(LifeSiteNews) – The British Columbia government decided to stop a so-called “safe supply” free drugs program in light of a report revealing many of the hard drugs distributed via pharmacies were resold on the black market.
NDP Health Minister Josie Osborne said Wednesday that drug addicts who have been given prescriptions for opioids to take home, many of which were then sold, can only now use the drugs under a “witnessed model” as a health professional observes them.
The essential ban of allowing addicts to take home free drugs comes in light of a recent leaked Ministry of Health audit presentation that revealed that a large amount of so-called “safe supply” drugs have been falling into the wrong hands to be illegally sold.
As reported by LifeSiteNews last week, the Conservative Party of British Columbia, which serves as the official opposition, demanded that Premier David Eby of the New Democratic Party act swiftly in light of the leaked audit.
The leaked document, which the BC Conservative caucus was able to obtain, shows that both doctors and pharmacists prescribed 22,418,000 doses of addictive opioids to some 5,000 patients. This amounts to an average of 4,483 per person, well above normal.
The NDP government claims that the new “witnessed model” will lead to a drop in drugs being illegally diverted to be resold, notably hydromorphone.
Osborne admitted to reporters that they are aware drugs were being diverted to be resold in the black market, saying that “we’ve heard concerns about these medications being diverted and ending up in the wrong hands.”

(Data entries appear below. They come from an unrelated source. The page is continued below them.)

Lemma matching_length target files :
  length (matching target files) ≤ length files.
Proof.
  induction files as [|fileItem rest IH]; [done|].
  rewrite matching_cons. destruct (String.eqb _ target); simpl; lia.
Qed.

Lemma targetFormat_app allow files extra :
  2 ≤ length files →
  targetFormat allow (files ++ extra) = targetFormat allow files.
Proof.
  destruct files as [|f1 [|f2 rest]]; simpl; intros Hlen; try lia.
  reflexivity.
Qed.

(** X5. Files after the fourth one of the chosen format are never looked
    at: appending anything to a file list that already holds four such
    files leaves the variant set as it is. *)
Theorem createImageSet_ignores_rest allow emoteData emoteData' extra :
  host_url emoteData' = host_url emoteData →
  host_files emoteData' = (host_files emoteData ++ extra)%list →
  4 ≤ length (matching (targetFormat allow (host_files emoteData))
                (host_files emoteData)) →
  createImageSet allow emoteData' = createImageSet allow emoteData.
Proof.
  intros Hurl Hfiles Hfour. unfold createImageSet, imageSizes.
  fold (host_files emoteData) (host_url emoteData)
       (host_files emoteData') (host_url emoteData').
  rewrite Hurl, Hfiles.
  pose proof (matching_length (targetFormat allow (host_files emoteData))
                (host_files emoteData)) as Hle.
  rewrite targetFormat_app by lia. rewrite fillSizes_app.
  destruct (fillSizes_slots (targetFormat allow (host_files emoteData))
              (host_url emoteData) (host_files emoteData) Slots_init)
    as (st & -> & Hnext & Hlen & _); [done | simpl; lia |].
  cbn [rbind]. rewrite (fillSizes_full _ _ extra st); [done|].
  rewrite Hlen, Hnext. simpl nextSize. lia.
Qed.

(** X5 at a sample: four WEBP files, then a fifth. *)
Lemma createImageSet_ignores_rest_witness :
  createImageSet false (sample_data sample_five_files)
  = createImageSet false (sample_data (take 4 sample_five_files)).
Proof.
  apply (createImageSet_ignores_rest false
           (sample_data (take 4 sample_five_files))
           (sample_data sample_five_files)
           [sample_named_file "5x" 160]); [reflexivity | reflexivity |].
  vm_compute. lia.
Defined.

(** X2 at a sample: the three WEBP files of widths 1, 2 and 3. *)
Lemma imageSizes_sources_witness :
  ∃ a, imageSizes false variant_fallback = Ok (Some a) ∧
       slot a 3 = Image_getEmpty.
Proof.
  destruct (imageSizes_sources false variant_fallback
              (Json.toObject (sample_file "WEBP" 1))
              [Json.toObject (sample_file "WEBP" 2);
               Json.toObject (sample_file "WEBP" 3)])
    as (a & Hrun & _ & Hpad); [reflexivity|].
  exists a. split; [exact Hrun|]. apply Hpad; simpl; lia.
Defined.

(** ** More on records *)

(** X6. The record built for an entry is consistent: it has a base name
    exactly when the display name differs from the name in the metadata,
    the base name is then that name and never the display name itself, the
    tooltip is the one that goes with its fields and the link is the
    emote's page. *)
Theorem createEmote_consistent settings activeEmote emoteData kind :
  ∃ r, createEmote settings activeEmote emoteData kind = Ok r ∧
       let e := CreateEmoteResult.emote r in
       (Emote.baseName e = None ↔
        entry_name activeEmote = Json.toString (Json.value emoteData "name")) ∧
       (∀ b, Emote.baseName e = Some b →
             b = Json.toString (Json.value emoteData "name") ∧
             b ≠ Emote.name e) ∧
       Emote.tooltip e = tooltip_of e kind ∧
       Emote.homePage e = EMOTE_LINK_FORMAT (Emote.id e).
Proof.
  unfold createEmote.
  destruct (createImageSet_ok (ALLOW_AVIF_IMAGES settings) emoteData)
    as (s & img & -> & Himg).
  cbn [rbind Emote.images]. rewrite Himg. cbn [ImagePtr_isEmpty rbind].
  eexists. split; [reflexivity|].
  cbn [CreateEmoteResult.emote]. unfold tooltip_of.
  cbn [Emote.baseName Emote.name Emote.tooltip Emote.homePage Emote.id
       Emote.author].
  fold (entry_name activeEmote).
  destruct (String.eqb_spec (entry_name activeEmote)
              (Json.toString (Json.value emoteData "name"))) as [Heq|Hne];
    cbn [negb makeConditionedOptional].
  - split_and!; [done | done | done | done].
  - split_and!; [done | | done | done].
    intros b [= <-]. split; [done | congruence].
Qed.
(** * srm: a recoverable [rm]

    A shallow embedding of [srm.go] (argument classifier, interaction
    helper, destination resolver and the deletion loop of [main]) and of
    the helpers [In], [IsReadOnly] and [IsDir], together with the
    properties of the specification that concern them.

    Go strings are byte sequences: they are modelled by [string] (a list
    of [ascii] bytes).  Go's [int] lengths are modelled in [Z]. *)

From Stdlib Require Import List String Ascii ZArith Bool Lia DecimalString.
Import ListNotations.
Local Open Scope string_scope.
Local Open Scope Z_scope.

Set Implicit Arguments.

(** ** The parts of Go's standard library that the program calls *)

Module Go.

(** [len(s)] of a string, and of a slice. *)
Definition len (s : string) : Z := Z.of_nat (String.length s).
Definition lenSlice {A} (l : list A) : Z := Z.of_nat (List.length l).

(** [s[i:]]: [None] stands for the run-time panic "slice bounds out of
    range", raised unless [0 <= i <= len(s)]. *)
Definition sliceFrom (s : string) (i : Z) : option string :=
  if (0 <=? i) && (i <=? len s)
  then Some (substring (Z.to_nat i) (String.length s - Z.to_nat i) s)
  else None.

(** [l[i]] on a slice; [None] is the "index out of range" panic. *)
Definition index {A} (l : list A) (i : Z) : option A :=
  if (0 <=? i) && (i <? lenSlice l) then nth_error l (Z.to_nat i) else None.

(** [strings.Split(s, sep)] for a separator of one byte: the pieces of
    [s] between the occurrences of [sep]; never empty ([Split("", sep)]
    is the one-element slice holding the empty string). *)
Fixpoint Split (s : string) (sep : ascii) : list string :=
  match s with
  | EmptyString => [EmptyString]
  | String c s' =>
      if Ascii.eqb c sep then EmptyString :: Split s' sep
      else match Split s' sep with
           | [] => [String c EmptyString]
           | piece :: pieces => String c piece :: pieces
           end
  end.
(** C9.  A handler is called on the UI thread.  In every run of a handler
    followed by the main loop, under every schedule:
    - in [onSendMessage] and [onGenerateImage], both versions, every toolkit
      call is made by the UI thread: the goroutine that consumes the stream
      and the goroutine of the image request only queue closures with
      [glib.IdleAdd], and the main loop runs them;
    - in [onSaveImage] every call that changes the chat labels, the picture
      or the status text (or the input, the spinner, the scroll position) is
      made by the UI thread: the goroutine of the file copy queues its status
      with [glib.IdleAdd]. *)
Theorem display_changes_only_on_ui_thread (w : World) (Hui : cur w = UIThread) :
  (forall env, Forall (on_ui_thread any_call)
     (events_of ((First.onSendMessage env;; main_loop) w))) /\
  (forall env, Forall (on_ui_thread any_call)
     (events_of ((Second.onSendMessage env;; main_loop) w))) /\
  (forall env, Forall (on_ui_thread any_call)
     (events_of ((First.onGenerateImage env;; main_loop) w))) /\
  (forall env, Forall (on_ui_thread any_call)
     (events_of ((Second.onGenerateImage env;; main_loop) w))) /\
  (forall env, Forall (on_ui_thread changes_display)
     (events_of ((onSaveImage env;; main_loop) w))).
Proof.
  repeat split; intros env; apply affine_then_main_loop; try exact Hui.
  - apply affine_First_onSendMessage.
  - apply affine_Second_onSendMessage.
  - apply (affine_onGenerateImage_for any_call ImageModelDallE2).
  - apply (affine_onGenerateImage_for any_call ImageModelDallE3).
  - apply affine_onSaveImage.
Qed.

Lemma display_changes_witness :
  cur world_with_cache = UIThread /\
  Forall (on_ui_thread changes_display)
    (events_of ((onSaveImage save_accepted;; main_loop) world_with_cache)).
Proof.
  split; [reflexivity|].
  exact (proj2 (proj2 (proj2 (proj2
    (display_changes_only_on_ui_thread world_with_cache eq_refl)))) save_accepted).
Defined.

(** * Reload, display, saving and shutdown *)

(** ** The store and the reload of the history *)

(** An append adds one entry to what [list_all] returns, the role and
    content that were appended, and keeps the entries that were there:
    whatever the clock reads, what was appended is read back. *)
Theorem list_all_after_insert (now : Z) (r c : string) (d : list Store.Message) :
  Permutation (Store.list_all (Store.insert now r c d)) ((r, c) :: Store.list_all d) /\
  In (r, c) (Store.list_all (Store.insert now r c d)).
Proof.
  assert (H : Permutation (Store.list_all (Store.insert now r c d))
                          ((r, c) :: Store.list_all d)).
  { unfold Store.list_all.
    change ((r, c) :: map (fun m => (Store.role m, Store.content m))
                          (Store.order_by_timestamp d))
      with (map (fun m => (Store.role m, Store.content m))
              ({| Store.id := Store.next_id d; Store.role := r;
                  Store.content := c; Store.timestamp := now |}
               :: Store.order_by_timestamp d)).
    apply Permutation_map.
    rewrite (proj1 (order_by_timestamp_sorted _)).
    rewrite (proj1 (order_by_timestamp_sorted d)).
    unfold Store.insert. symmetry. apply Permutation_cons_append. }
  split; [exact H|].
  eapply Permutation_in; [symmetry; exact H | left; reflexivity].
Qed.





(** ** The image coordinator: success, late failure, panic *)

Lemma bind_run {A B} (m : M A) (f : A -> M B) w a w1 e1 :
  m w = (Some a, w1, e1) ->
  (m ≫= f) w = (result_of (f a w1), world_of (f a w1), e1 ++ events_of (f a w1)).
Proof.
  intros H. unfold mbind, M_bind, result_of, world_of, events_of. rewrite H.
  destruct (f a w1) as [[r w2] e2]. reflexivity.
Qed.

Lemma main_loop_single (cb : Callback) (w : World) :
  idle w = [cb] ->
  main_loop w =
    (result_of (run_callback cb (with_idle (fun _ => []) w)),
     world_of (run_callback cb (with_idle (fun _ => []) w)),
     events_of (run_callback cb (with_idle (fun _ => []) w))).
Proof.
  intros Hq. unfold main_loop.
  rewrite (bind_run _ _ w (length (idle w)) w []) by reflexivity.
  rewrite Hq. cbn [length run_idle].
  rewrite (bind_run _ _ w (idle w) w []) by reflexivity.
  rewrite Hq.
  rewrite (bind_run _ _ w tt (with_idle (fun _ => []) w) []) by reflexivity.
  unfold mbind, M_bind, result_of, world_of, events_of.
  destruct (run_callback cb (with_idle (fun _ => []) w)) as [[[[]|] w1] e1]; simpl;
    [now rewrite app_nil_r | reflexivity].
Qed.
(* ===== verification/Runtime.v ===== *)
(** * Runtime: the process state the server code reads and changes

    The state a request handler sees is a [World]: the file system
    (directories and files, as stdpp sets and maps keyed by path), the
    environment variables, the module-level [transporter] of
    [src/lib/email-service.js], the mail the SMTP server accepted, and a
    trace of the externally visible actions in the order they happen.
    Everything the program learns from outside (the clock, [Math.random],
    the image encoder, I/O failures, the SMTP server's replies) comes from
    an [Oracle] indexed by a counter [w_tick] that every query advances,
    so two queries of one run may receive different answers.

    Code that may throw runs in the monad [M]: a state monad over [World]
    whose result is a [result].  An exception does not roll back the state:
    a file written before a later failure stays on disk. *)

From stdpp Require Import gmap.
From S2P Require Import Prelude JsString JsValue Layout Canvas Pdf.

Local Open Scope string_scope.
Local Open Scope list_scope.

Inductive ImageFormat : Type := Jpeg | Png.

(** The content of a file the program writes. *)
Inductive FileData : Type :=
| ImageFile (fmt : ImageFormat) (marks : list Canvas.Mark)
| PdfFile (marks : list Pdf.PMark).

(** The options object passed to [nodemailer.createTransport]; [None] is
    an [undefined] member, and a port of [None] is [NaN]. *)
Record Transport := {
  t_host : option string;
  t_port : option Z;
  t_secure : bool;
  t_user : option string;
  t_pass : option string;
}.

Record Attachment := { att_filename : string; att_path : string }.

Record Mail := {
  mail_from : option string;
  mail_to : JsValue;
  mail_subject : string;
  mail_html : string;
  mail_attachments : list Attachment;
}.

Inductive Event : Type :=
| EvMkdir (dir : string)
| EvWrite (path : string)
| EvSendMail (m : Mail)
| EvVerify.

Record Oracle := {
  clock : nat -> Z;                        (** [Date.now()] *)
  locale_date : Z -> string;               (** [toLocaleDateString()] of a time *)
  random36 : nat -> string;                (** [Math.random().toString(36)] *)
  jpeg_error : nat -> option string;       (** the JPEG encoder's callback error *)
  png_error : nat -> option string;        (** an exception of the PNG encoder *)
  io_error : nat -> string -> option string; (** an I/O failure opening a path *)
  smtp_send : nat -> Transport -> Mail -> result string;
    (** the server's message id, or the transport's error message *)
  smtp_verify : nat -> Transport -> option string;  (** [None]: the connection verifies *)
}.

Record World := {
  w_cwd : string;
  w_dirs : gset string;
  w_files : gmap string FileData;
  w_env : gmap string string;
  w_transporter : option Transport;
  w_sent : list Mail;
  w_trace : list Event;
  w_tick : nat;
  w_oracle : Oracle;
}.

(** A run of the example of spec section 8, scenario A: a process started
    in [/srv/app] with only the root directory, whose clock reads
    1731196800123 ms, whose random number prints as [0.4fzyo82mvyr], and
    where the encoders, the disk and the SMTP server all succeed. *)
Definition sample_oracle : Oracle :=
  {| clock := fun _ => 1731196800123%Z;
     locale_date := fun _ => "11/10/2024";
     random36 := fun _ => "0.4fzyo82mvyr";
     jpeg_error := fun _ => None;
     png_error := fun _ => None;
     io_error := fun _ _ => None;
     smtp_send := fun _ _ _ => Ok "<cert-1@mail>";
     smtp_verify := fun _ _ => None |}.

Definition sample_world : World :=
  {| w_cwd := "/srv/app"; w_dirs := {["/"]}; w_files := ∅;
     w_env := <["SMTP_PORT" := "465"]> (<["SMTP_FROM_EMAIL" := "certs@example.com"]> ∅);
     w_transporter := None; w_sent := []; w_trace := []; w_tick := 0;
     w_oracle := sample_oracle |}.

(** The body of the request of scenario A. *)
Definition sample_body : JsValue :=
  JObj [("name", JStr "Jane Doe"); ("email", JStr "jane@example.com");
        ("gstNumber", JStr "27AABCT1234H1Z0"); ("businessName", JStr "ABC Corp");
        ("businessAddress", JStr "123 Main St")].

(** ** The monad *)

Definition M (A : Type) : Type := World -> result A * World.

#[export] Instance M_ret : MRet M := fun A a w => (Ok a, w).
#[export] Instance M_bind : MBind M := fun A B f m w =>
  match m w with
  | (Ok a, w') => f a w'
  | (Err e, w') => (Err e, w')
  end.

Definition throw {A} (msg : string) : M A := fun w => (Err msg, w).

(** [try { m } catch (error) { h(error.message) }] *)
Definition try_catch {A} (m : M A) (h : string -> M A) : M A := fun w =>
  match m w with
  | (Ok a, w') => (Ok a, w')
  | (Err e, w') => h e w'
  end.

Definition gets {A} (f : World -> A) : M A := fun w => (Ok (f w), w).

(** ** World updates *)

Definition advance (w : World) : World :=
  {| w_cwd := w_cwd w; w_dirs := w_dirs w; w_files := w_files w; w_env := w_env w;
     w_transporter := w_transporter w; w_sent := w_sent w; w_trace := w_trace w;
     w_tick := S (w_tick w); w_oracle := w_oracle w |}.

Definition with_files (w : World) (fs : gmap string FileData) (ev : Event) : World :=
  {| w_cwd := w_cwd w; w_dirs := w_dirs w; w_files := fs; w_env := w_env w;
     w_transporter := w_transporter w; w_sent := w_sent w; w_trace := w_trace w ++ [ev];
     w_tick := w_tick w; w_oracle := w_oracle w |}.

Definition with_dirs (w : World) (ds : gset string) (ev : Event) : World :=
  {| w_cwd := w_cwd w; w_dirs := ds; w_files := w_files w; w_env := w_env w;
     w_transporter := w_transporter w; w_sent := w_sent w; w_trace := w_trace w ++ [ev];
     w_tick := w_tick w; w_oracle := w_oracle w |}.

Definition with_transporter (w : World) (t : Transport) : World :=
  {| w_cwd := w_cwd w; w_dirs := w_dirs w; w_files := w_files w; w_env := w_env w;
     w_transporter := Some t; w_sent := w_sent w; w_trace := w_trace w;
     w_tick := w_tick w; w_oracle := w_oracle w |}.

Definition with_mail (w : World) (m : Mail) (accepted : bool) : World :=
  {| w_cwd := w_cwd w; w_dirs := w_dirs w; w_files := w_files w; w_env := w_env w;
     w_transporter := w_transporter w;
     w_sent := if accepted then w_sent w ++ [m] else w_sent w;
     w_trace := w_trace w ++ [EvSendMail m];
     w_tick := w_tick w; w_oracle := w_oracle w |}.

Definition with_event (w : World) (ev : Event) : World :=
  {| w_cwd := w_cwd w; w_dirs := w_dirs w; w_files := w_files w; w_env := w_env w;
     w_transporter := w_transporter w; w_sent := w_sent w; w_trace := w_trace w ++ [ev];
     w_tick := w_tick w; w_oracle := w_oracle w |}.

(** Advance the oracle counter and return the index of this query. *)
Definition tick : M nat := fun w => (Ok (w_tick w), advance w).

Definition ask {A} (q : Oracle -> nat -> A) : M A := n ← tick; gets (fun w => q (w_oracle w) n).

Definition set_files (fs : gmap string FileData) (ev : Event) : M unit :=
  fun w => (Ok tt, with_files w fs ev).
Definition set_dirs (ds : gset string) (ev : Event) : M unit :=
  fun w => (Ok tt, with_dirs w ds ev).
Definition set_transporter (t : Transport) : M unit :=
  fun w => (Ok tt, with_transporter w t).
Definition record_mail (m : Mail) (accepted : bool) : M unit :=
  fun w => (Ok tt, with_mail w m accepted).
Definition record_event (ev : Event) : M unit :=
  fun w => (Ok tt, with_event w ev).

(** Simplify projections of updated worlds. *)
Ltac wsimpl :=
  cbn [advance with_files with_dirs with_transporter with_mail with_event
       w_cwd w_dirs w_files w_env w_transporter w_sent w_trace w_tick w_oracle] in *.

Prime Minister Justin Trudeau’s loose drug initiatives were deemed such a disaster in British Columbia that the Eby government asked Trudeau to re-criminalize narcotic use in public spaces, a request that was granted.
According to British Columbia’s official data from 2023, the year the Trudeau government decriminalized hard drug use, the province saw “the largest number of drug-related deaths ever reported to the agency,” hitting a tragic total of 2,511.
The effects of decriminalizing hard drugs in various parts of Canada have been exposed by certain media outlets. Two documentaries, Aaron Gunn’s Canada is Dying and U.K. Telegraph journalist Steven Edginton’s mini-documentary Canada’s Woke Nightmare: A Warning to the West, detail the grim reality of the drug crisis, particularly in British Columbia.